▶ REQUIRED ACTION: Across the entries below, how many lines contain the word "else"? Give the number alone.

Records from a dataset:
--- START ---
Lemma smallest_spec h idx x :
  Forall valid h -> h !! idx = Some x ->
  exists y, h !! smallest cmp h idx = Some y /\ (rank y <= rank x)%Z /\
    (smallest cmp h idx = idx \/ (idx < smallest cmp h idx)%nat /\ parent (smallest cmp h idx) = idx) /\
    (forall c z, (0 < c)%nat -> parent c = idx -> h !! c = Some z -> (rank y <= rank z)%Z).
Proof.
  intros Hv Hx. unfold smallest. cbv zeta.
  assert (Hl : parent (2 * idx + 1) = idx) by (pose proof (parent_spec (2 * idx + 1)); lia).
  assert (Hr : parent (2 * idx + 2) = idx) by (pose proof (parent_spec (2 * idx + 2)); lia).
  set (l := (2 * idx + 1)%nat) in *. set (r := (2 * idx + 2)%nat) in *.
  assert (Hc : forall c, (0 < c)%nat -> parent c = idx -> c = l \/ c = r).
  { intros c Hc Hp. pose proof (parent_spec c Hc). lia. }
  set (s := if (l <? length h)%nat && less_at cmp h l idx then l else idx).
  assert (Hs : exists y, h !! s = Some y /\ (rank y <= rank x)%Z /\ (s = idx \/ s = l) /\
                 forall z, h !! l = Some z -> (rank y <= rank z)%Z).
  { subst s. destruct (h !! l) as [z|] eqn:Hz.
    - pose proof (lookup_lt_Some _ _ _ Hz). destruct (Nat.ltb_spec l (length h)); [|lia].
      rewrite (less_at_rank h l idx z x) by done. cbn [andb]. destruct (Z.ltb_spec (rank z) (rank x)).
      + exists z. rewrite Hz. repeat split; [lia|auto|]. intros ? [= ->]. lia.
      + exists x. rewrite Hx. repeat split; [lia|auto|]. intros ? [= ->]. lia.
    - unfold less_at. rewrite Hz, andb_false_r. exists x. by repeat split; [|lia|auto|]. }
  clearbody s. destruct Hs as (y & Hy & Hyx & Hsl & Hyl).
  destruct (h !! r) as [z|] eqn:Hz.
  - pose proof (lookup_lt_Some _ _ _ Hz). destruct (Nat.ltb_spec r (length h)); [|lia].
    rewrite (less_at_rank h r s z y) by done. cbn [andb]. destruct (Z.ltb_spec (rank z) (rank y)).
    + exists z. repeat split; [done|lia|right; split; [lia|done]|].
      intros c u Hc0 Hp Hu. destruct (Hc c Hc0 Hp) as [->| ->]; [|simplify_eq; lia].
      specialize (Hyl u Hu). lia.
    + exists y. repeat split; [done|lia|destruct Hsl as [->| ->]; [by left|right; split; [lia|done]]|].
      intros c u Hc0 Hp Hu. destruct (Hc c Hc0 Hp) as [->| ->]; [auto|simplify_eq; lia].
  - unfold less_at. rewrite Hz, andb_false_r.
    exists y. repeat split; [done|lia|destruct Hsl as [->| ->]; [by left|right; split; [lia|done]]|].
    intros c u Hc0 Hp Hu. destruct (Hc c Hc0 Hp) as [->| ->]; [auto|congruence].
Qed.

Lemma siftDown_Permutation fuel idx h : siftDown cmp fuel idx h ≡ₚ h.
Proof.
  revert idx h. induction fuel as [|fuel IH]; intros idx h; [done|]. cbn [siftDown].
  case_match; [done|]. by rewrite IH, swap_Permutation.
Qed.

(** One turn of [siftDown] moves the hole in the order one level down. *)
Lemma heap_below_swap lo idx s h x y :
  h !! idx = Some x -> h !! s = Some y -> (rank y <= rank x)%Z ->
  (idx < s)%nat -> parent s = idx -> (lo <= idx)%nat ->
  (forall c z, (0 < c)%nat -> parent c = idx -> h !! c = Some z -> (rank y <= rank z)%Z) ->
  heap_below lo idx h -> heap_below lo s (swap idx s h).
Proof.
  intros Hx Hy Hyx Hs Hp Hlo Hmin [He Hg].
  assert (Hsw : forall k, swap idx s h !! k =
            if decide (k = s) then Some x else if decide (k = idx) then Some y else h !! k)
    by (intros k; apply swap_lookup; [done..|lia]).
  split; intros c u v Hc; rewrite !Hsw.
  - intros Hl Hps. pose proof (parent_lt c Hc).
    destruct (decide (parent c = s)); [done|].
    destruct (decide (parent c = idx)) as [Hpi|Hpi].
    + intros [= <-]. destruct (decide (c = s)); [by intros [= <-]|].
      destruct (decide (c = idx)); [lia|]. by apply Hmin.
    + destruct (decide (c = s)); [congruence|]. destruct (decide (c = idx)) as [->|].
      * intros Hu [= <-]. by apply (Hg s u y); [lia|lia|..].
      * by apply He.
  - intros _ Hps Hl. rewrite Hp. pose proof (parent_lt c Hc).
    destruct (decide (idx = s)); [lia|]. destruct (decide (idx = idx)); [|done].
    destruct (decide (c = s)); [lia|]. destruct (decide (c = idx)); [lia|].
    intros [= <-] Hv. apply (He c y v); [done|lia|lia|by rewrite Hps|done].
Qed.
--- END ---
▶ EXERCISE ANSWER: 2